In the fall of 1964, Litwack returned to Berkeley as a visiting professor on a one-year contract. He never left. In 1965, the Litwacks bought a home in Berkeley’s Cragmont district with a view of San Francisco and the Golden Gate Bridge, where they lived ever after. They raised two children, John and Anne.

It was a 30-minute walk downhill to his office at Dwinelle Hall, the history department. “He had a great life and he knew it,” said Rhoda Litwack. “He loved his life as a professor, writing, teaching, everything about it.”

He was promoted to full professor in 1971 and was named to the Alexander F. and May T. Morrison Chair in American History. He was also awarded the Distinguished Teaching Award, UC Berkeley’s highest honor, and had served as president of the Organization of American Historians.

“This is the No. 1-ranked history department in the country (according to U.S. News & World Report), and Leon is central to that,” said Cathryn Carson chair of the Department of History. “The students he trained in African American and social history rippled out into the field and transformed it.”

Litwack regularly invited his 15 or 20 teaching assistants over for a long dinner at his home, with conversation and music lasting deep into the night.

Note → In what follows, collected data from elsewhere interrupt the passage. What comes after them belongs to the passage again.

(* ===== verification/NativeProtocol.v ===== *)
(** * Transcript parser of the native launcher ([src/bpe/inert_native_protocol.py])

    The launcher speaks a one-way protocol over a [SOCK_SEQPACKET] socket: at
    most eight 64-byte records, decoded here field by field, then checked
    against the success state machine and the exact error grammar.

    - enumerations and constants: [NativeFrameType] .. [ERROR_GRAMMAR];
    - [decode_record], [validate_success_frame], [validate_error_frame] and
      [parse_inert_native_transcript] are the functions of the same names;
    - [encode_frame] is the wire image of a frame, the inverse of the decoder;
    - [ValidRun] is the abstract specification: a step relation of the launcher
      emitting success frames and stopping in success or in one error frame;
    - the theorems say that the parser accepts exactly the byte images of those
      runs, and what an accepted transcript proves about cleanup.

    Python's [type(...) is] checks are discharged by the types of the model. *)
From Stdlib Require Import ZArith Lia.
From stdpp Require Import base tactics list strings relations.
From S2P Require Import Prelude.
Local Open Scope Z_scope.

Module NativeProtocol.

(** ** Constants *)
Definition PROTOCOL_MAGIC : list byte :=
  [Byte.x42; Byte.x50; Byte.x45; Byte.x49; Byte.x46; Byte.x58; Byte.x31; Byte.x00].
Definition PROTOCOL_VERSION : Z := 1.
Definition PROTOCOL_FRAME_SIZE : Z := 64.
Definition PROTOCOL_PAYLOAD_SIZE : Z := 40.
Definition PROTOCOL_MAX_FRAMES : Z := 8.
Definition PROTOCOL_MAX_ERRNO : Z := 4095.
Definition LINUX_MAX_PID : Z := Z.shiftl 1 22 - 1.
Definition CLONE_PIDFD : Z := 0x00001000.
Definition CLONE_INTO_CGROUP : Z := 0x200000000.
Definition REQUIRED_CLONE_FLAGS : Z := Z.lor CLONE_PIDFD CLONE_INTO_CGROUP.
Definition CLD_KILLED : Z := 2.
Definition CLD_STOPPED : Z := 5.
Definition SIGKILL : Z := 9.
Definition SIGSTOP : Z := 19.

(** ** Enumerations *)
Inductive NativeFrameType :=
| HELLO | FT_CHILD_READY | CHILD_SIGNALED | CHILD_OBSERVED | FINAL | ERROR.

Inductive NativeStatus := ST_OK | FAILED.

Inductive NativeStage :=
| STARTUP | DESCRIPTOR_VALIDATION | CGROUP_VALIDATION | FIXTURE_SETUP | CLONE3
| CHILD_READY | PIDFD_SIGNAL | CGROUP_KILL | CHILD_OBSERVATION | CHILD_REAP
| CLEANUP | PROTOCOL.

One of the regulars at those dinners was Derk Richardson, the KPFA radio host and music writer who had Litwack as his doctoral adviser for eight years in the 1970s. At these dinners the conversation often shifted to blues and Bob Dylan. Litwack was the expert on the blues, but Richardson was his equal on Dylan.

Richardson never finished his dissertation but that did not affect his relationship with Litwack. They’d meet and go record shopping in Berkeley. At Litwack’s 50th birthday, Richardson and his wife, Robin, did a tap dance on the hardwood floor of Litwack’s living room, to a Fats Waller or Duke Ellington tune.

Dinners with former TAs went on long after Litwack retired. They survive him, as do his wife of 69 years and children John Litwack of Chevy Chase, Md., and Ann Litwack of Berkeley, and two grandchildren.

Twenty years after taking Litwack’s introductory course, Pomerantz was teaching journalism at Emory University in Atlanta. A colleague mentioned that he was having dinner with Litwack, who was in Atlanta to do research. Pomerantz tagged along, and by the end of dinner had been offered Litwack’s office in Dwinelle Hall, during summer break, to write his second book.

“I didn’t know him as a student other than from the back of Wheeler Auditorium,” Pomerantz said. “But every student mattered to him. I was one of 30,000 who’d taken that one class, and he treated me like I was the only one.”